Der Brunnen in der Bildmitte steht an der Einmündung von Demetriusstraße (damals Hintergasse) und Ringstraße, an der Stirnseite des Hauses von Anton Engesser (Demetriusstr. 4). »Süßer Winkel« wird die Ecke im Altstadtring eigentlich genannt. Doch sie hat all ihre Süße eingebüßt, nur noch Schutt und Asche sind nach dem Großbrand vom 28. Juli 1921 übrig geblieben. Der Blick geht von der Demetriusstraße, an einem schief stehenden Strommasten vorbei, in Richtung Ringstraße und Alenberg. Die Ruinen gehören zu den Häusern von Katharina Mäder (Ringstr. 1), Wagnermeister Andreas Maier (Ringstr. 2) und Landwirt Karl Diesberger (Ringstr. 2*). Beim Wiederaufbau wurden die Grundstücke von Maier und Diesberger zusammengelegt.

Standort des Fotografen: 47°53’03.6″N 8°20’40.1″E

Trümmerfeld in der Ringstraße nach dem Großbrand, Juli 1921

Verlag A. Rebholz

Eine Trümmerwüste breitet sich nach dem Großbrand vom 28. Juli 1921 im Bereich der Ringstraße aus. Eine grobe Orientierung, wo dieses Foto aufgenommen wurde, bietet zunächst der gespenstisch aufragende Giebel des Hauses Benitz (Alenbergstr. 7-9), der im Hintergrund zu sehen ist. Das eingeäscherte Haus im Vordergrund (rechts) gehörte bis vor kurzem das Witwe Katharina Mäder (Ringstr. 1). Die Mauerreste daneben sind die letzten Überreste des Hauses von Wagner Andreas Maier (Ringstr. 2).

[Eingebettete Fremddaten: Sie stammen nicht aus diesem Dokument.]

Lemma header_value_ok p ch avail : byte_ok p -> pstate p = s_header_value -> 1 <= avail ->
  returns_ok p avail (case_header_value p ch).
Proof.
  intros Hb Hp Ha. pose proof Hb as [Hn Hl _ Hs _]. unfold case_header_value.
  rewrite Hp in Hs. specialize (Hs ltac:(done)). unfold state_ok in Hs. rewrite Hp in Hs.
  destruct Hs as (Hv & [Hi0 Hi] & Hcl).
  destruct (ch =? CR).
  { clear Hb. destruct p as [ty fl st hs ix nr cl ma mi sc me en up]. hp_cbn. subst st. case_done; by split_tests. }
  destruct (ch =? LF).
  { clear Hb. destruct p as [ty fl st hs ix nr cl ma mi sc me en up]. hp_cbn. subst st. case_done; by split_tests. }
  assert (Hgo : forall h, value_state h = true -> h <> h_content_length ->
    (forall i, 0 <= i -> index_ok (set_header_state (set_index p i) h)) ->
    returns_ok p avail (brk (set_header_state p h))).
  { intros h Hvh Hne Hx. apply header_break_ok; try done; [by rewrite Hp|].
    unfold state_ok. hp_cbn. rewrite Hp. specialize (Hx (index p) Hi0). destruct p. by hp_cbn. }
  assert (Hid : returns_ok p avail (brk p)).
  { apply header_break_ok; try done; [by rewrite Hp|]. unfold state_ok, index_ok. rewrite Hp. auto. }
  destruct (header_state p) eqn:Eh; try discriminate Hv; try done.
  all: try (apply value_char_ok; rewrite ?Eh; try done; try apply LOWER_nonzero; cbn; lia).
  all: try (split_tests; [apply Hgo; try done; intros; unfold index_ok; hp_cbn; done|done]).
  all: try (replace (set_pstate p s_header_value) with p by (destruct p; hp_cbn; by subst);
            apply Hgo; try done; intros; unfold index_ok; hp_cbn; done).
  destruct (ch =? SP); [done|]. destruct (IS_NUM ch); cbn [negb].
  - apply more_length_ok; [done..|]. intros t Ht.
    apply header_break_ok; try done; [hp_cbn; lia|by rewrite Hp|].
    unfold state_ok, index_ok. hp_cbn. rewrite Hp, Eh. split_and!; try done. intros. lia.
  - eexists; split; [reflexivity|]. split; try done. hp_cbn. lia.
Qed.

Lemma header_almost_done_ok p ch avail : byte_ok p -> pstate p = s_header_almost_done -> 1 <= avail ->
  returns_ok p avail (case_header_almost_done p ch).
Proof.
  intros [Hn Hl _ _ _] Hp Ha. unfold case_header_almost_done.
  destruct p as [ty fl st hs ix nr cl ma mi sc me en up]. hp_cbn. subst st.
  destruct (negb (ch =? LF)); [case_done|].
  assert (Hbrk : forall q, has_flag q F_TRAILING = negb (Z.land fl F_TRAILING =? 0) -> http_errno q = en ->
    nread q = nr -> content_length q = cl -> pstate q = s_header_value_lws ->
    returns_ok (mkParser ty fl s_header_almost_done hs ix nr cl ma mi sc me en up) avail (brk q)).
  { intros q Hq1 Hq2 Hq3 Hq4 Hq5. eexists; split; [reflexivity|]. split; try done; [hp_cbn; lia| |].
    - unfold flow, phase_of. hp_cbn. rewrite Hq5. cbn [part_of mark_class]. rewrite Hq1. auto.
    - intros _. hp_cbn. split; rewrite ?Hq3, ?Hq4, ?Hq5; try done. unfold state_ok. by rewrite Hq5. }
  pose proof (has_flag_add (mkParser ty fl s_header_value_lws hs ix nr cl ma mi sc me en up)) as Hadd.
  destruct hs; apply Hbrk; try done.
  all: etransitivity; [apply Hadd|by rewrite orb_false_r].
Qed.

Lemma headers_end_ok p ch avail : byte_ok p -> 1 <= avail ->
  (pstate p = s_header_value_lws -> returns_ok p avail (case_header_value_lws p ch)) /\
  (pstate p = s_headers_almost_done -> returns_ok p avail (case_headers_almost_done p ch)).
Proof.
  intros [Hn Hl _ _ _] Ha. split; intros Hp;
    destruct p as [ty fl st hs ix nr cl ma mi sc me en up]; hp_cbn; subst st.
  - unfold case_header_value_lws. hp_cbn. split_tests; case_done.
  - unfold case_headers_almost_done. set (q := mkParser _ _ _ _ _ _ _ _ _ _ _ _ _).
    pose proof (NEW_MESSAGE_idle q) as Hi. hp_cbn. subst q.
    destruct (negb (ch =? LF)); [case_done|].
    destruct (has_flag _ F_TRAILING) eqn:Ht; [|unfold has_flag in Ht; case_done].
    unfold has_flag in Ht. hp_cbn. revert Hi. destruct (NEW_MESSAGE _); intros Hi; try discriminate Hi; case_done.
Qed.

Standort des Fotografen: 47.884504, 8.344493

Blick auf die Brandstätte am Alenberg nach dem Großbrand, Juli 1921

Verlag A. Rebholz

Das Foto wurde von einem Fenster des Rathauses nach dem Großbrand vom 28. Juli 1921 aufgenommen. Im Blickfeld sind die eingeäscherten Gebäude in der Demetriusstraße und der Ringstraße bis hoch zum Alenberg. Der Giebel vorne rechts gehört zum Postamt am oberen Rathausplatz, dessen Rettung gelang. Dahinter der Trümmerberg gehörte einst zum Haus des Schmiedemeisters Viktor Fürst (Demetriusstr. 5). Dahinter sind das ausgebrannte Answesen des Landwirts Martin Mayer (Ringstr. 3) und direkt daneben das zerstörte Haus des Landwirts Karl Diesberger (Ringstr. 2) zu sehen. Die Schneise der Zerstörung setzt sich in der Alenbergstraße fort. Besonders markant ist der stehengebliebene Giebel der Weinhandlung Benitz (Alenbergstr. 7-9), der aus dem Trümmerfeld emporragt.